Nordstrom IT Lapse Fueled $1.5 Million Fraud
Written by Frank HayesNordstrom found itself paying nearly $1.5 million last year in a scam that was ironically made possible because the chain had banned two brothers, and then compounded the problem with what Nordstrom described as “a lapse in communication” with an affiliate.
The retailer’s system for blacklisting lost-package fraudsters worked fine. So did its system for sending commissions to affiliates. But no one ever realized that the two systems might someday interact. After all, why would a blacklisted fraudster keep trying to order online, knowing the order would always be blocked? How likely was that? And the thing that made the systems interact was something that Nordstrom’s software developers had no control over: the homegrown system that the affiliate site used to handle Nordstrom orders. That’s what couldn’t be tested until a problem actually showed up.
On March 14, the U.S. Attorney’s Office in Seattle charged Allen J. and Andrew S. Chiu with wire fraud after the two ordered $23 million in merchandise from Nordstrom through its affiliate FatWallet. The brothers knew the orders wouldn’t go through, because the retailer had already blackballed them. But they also knew they would collect half of FatWallet’s 7 percent commission on the orders, due to a communication glitch between Nordstrom and FatWallet.
According to the indictment, the Chius (Allen from Dallas, Andrew from Anaheim) first showed up on Nordstrom’s fraud radar in 2008, when the retailer notified both brothers that they could no longer shop online at Nordstrom.com “because of their excessive claims for refunds purportedly due to lost or undelivered merchandise.”
Ironically, it was because Nordstrom blacklisted the brothers that they became eligible for their much bigger fraud.
The pair discovered that their orders were refused whether they tried ordering directly or through FatWallet, an affiliate site that splits its commission with shoppers who buy through the site. But due to what a Nordstrom spokesperson called “a lapse in communication” with FatWallet, when an order was blocked, Nordstrom still paid the commission.
“As a result, no merchandise was ever shipped to Allen Chiu or Andrew Chiu, and none of the credit cards they submitted for the attempted purchases were ever charged,” the indictment said.
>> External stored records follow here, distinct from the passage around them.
(* ===== verification/DisburserPayout.v ===== *)
(** * Disburser: the payout state machine

    [process_payout] of [canisters/disburser/src/scheduler/payout_plan.rs]:
    the payout plan is persisted before the first transfer, each transfer is
    dispatched with the identity recorded in the plan, and its outcome is
    written back only into that plan. *)

From S2P Require Import Prelude Async Ic Clients TimerGuard DisburserLogic DisburserState.

Section payout.
Context `{A : AccountSpec} `{T : TextSpec}.
Context (self_id : Principal).
Local Abbreviation async := (async Heap SuiteCall).

(** [should_clear_payout_plan_on_transfer_error] of [scheduler/logging.rs]. *)
Definition should_clear_payout_plan_on_transfer_error (err : TransferError) : bool :=
  match err with
  | TemporarilyUnavailable => false
  | Duplicate _ => false
  | BadFee _ | BadBurn _ | InsufficientFunds _ | TooOld | CreatedInFuture _
  | GenericError _ _ => true
  end.

Definition payout_generation_matches (expected_nonce : Z) (expected_plan : option PayoutPlan)
    : async bool :=
  with_state (fun h => (payout_nonce (st h) =? expected_nonce)
                       && plan_opt_eqb (payout_plan (st h)) expected_plan).

(** [st.payout_plan.as_ref() == Some(&plan)] *)
Definition plan_is (plan : PayoutPlan) (s : State) : bool :=
  plan_opt_eqb (payout_plan s) (Some plan).

Definition to_planned_transfer (p : Logic.Planned) : PlannedTransfer := {|
  pt_to := Logic.p_to p;
  gross_share_e8s := Logic.p_gross_share_e8s p;
  amount_e8s := Logic.p_amount_e8s p;
  created_at_time_nanos := Logic.p_created_at_time_nanos p;
  pt_memo := Logic.p_memo p;
  status := Pending;
|}.

(** The installation closure: at most once per nonce. *)
Definition install_plan (expected_nonce fee now_nanos : Z) (ts : list PlannedTransfer)
    (s : State) : bool * State :=
  if (payout_nonce s =? expected_nonce) && is_none (payout_plan s) then
    (true,
     s <| payout_nonce := sat_add (payout_nonce s) 1 |>
       <| payout_plan := Some {| plan_id := expected_nonce; fee_e8s := fee;
                                 created_at_base_nanos := now_nanos; transfers := ts |} |>)
  else (false, s).

(** [if st.payout_plan == Some(&plan) { st.payout_plan = None }] *)
Definition clear_plan (plan : PayoutPlan) (s : State) : State :=
  if plan_is plan s then s <| payout_plan := None |> else s.

(** The success closure: the [i]-th transfer of the stored plan becomes [Sent]. *)
Definition mark_sent (plan : PayoutPlan) (i : nat) (block_index : string) (now_secs : Z)
    (s : State) : State :=
  if plan_is plan s then
    s <| payout_plan ::= (fun o => p ← o;
           Some (p <| transfers ::= alter (fun t => t <| status := Sent block_index |>) i |>)) |>
      <| last_successful_transfer_ts := Some now_secs |>
  else s.

Definition is_pending (t : PlannedTransfer) : bool :=
  match status t with Pending => true | Sent _ => false end.

Definition transfer_arg (plan : PayoutPlan) (t : PlannedTransfer) : TransferArg := {|
  from_subaccount := None;
  to := pt_to t;
  fee := Some (fee_e8s plan);
  created_at_time := Some (created_at_time_nanos t);
  memo := Some (pt_memo t);
  amount := amount_e8s t;
|}.

(** The execution loop. *)
Fixpoint execute_plan (fuel : nat) (cfg : Config) (now_secs : Z) (guard : MainGuard) : async bool :=
  match fuel with
  | O => out_of_fuel
  | S fuel' =>
      cur ← is_current guard;
      if negb cur then mret false
      else
        plan_opt ← with_state (fun h => payout_plan (st h));
        match plan_opt with
        | None => mret true
        | Some plan =>
            match position is_pending (transfers plan) with
            | None => modify (fun h => h <| st ::= clear_plan plan |>) ;; mret true
            | Some i =>
                match transfers plan !! i with
                | None => trap
                | Some t =>
                    r ← transfer (ledger_canister_id cfg) (transfer_arg plan t);
                    match r with
                    | Err _ => mret false
                    | Ok res =>
                        same ← with_state (fun h => plan_is plan (st h));
                        if negb same then mret false
                        else
                          match res with
                          | Ok block | Err (Duplicate block) =>
                              modify (fun h =>
                                h <| st ::= mark_sent plan i (nat_to_string block) now_secs |>) ;;
                              execute_plan fuel' cfg now_secs guard
                          | Err err =>
                              cur ← is_current guard;
                              if cur && should_clear_payout_plan_on_transfer_error err then
                                modify (fun h => h <| st ::= clear_plan plan |>) ;; mret false
                              else mret false
                          end
                    end
                end
            end
        end
  end.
But “Nordstrom continued to make commission payments to FatWallet, based on those blocked purchases, and FatWallet, in turn, continued to credit Allen Chiu and Andrew Chiu with the cash-back awards based on those blocked purchases,” the indictment continued. “Between January 2010 and December 2011, Allen Chiu and Andrew Chiu fraudulently submitted approximately $23 million in purchase orders on Nordstrom.com, and successfully obtained more than $650,000 in undeserved cash-back payments before their scheme was discovered.”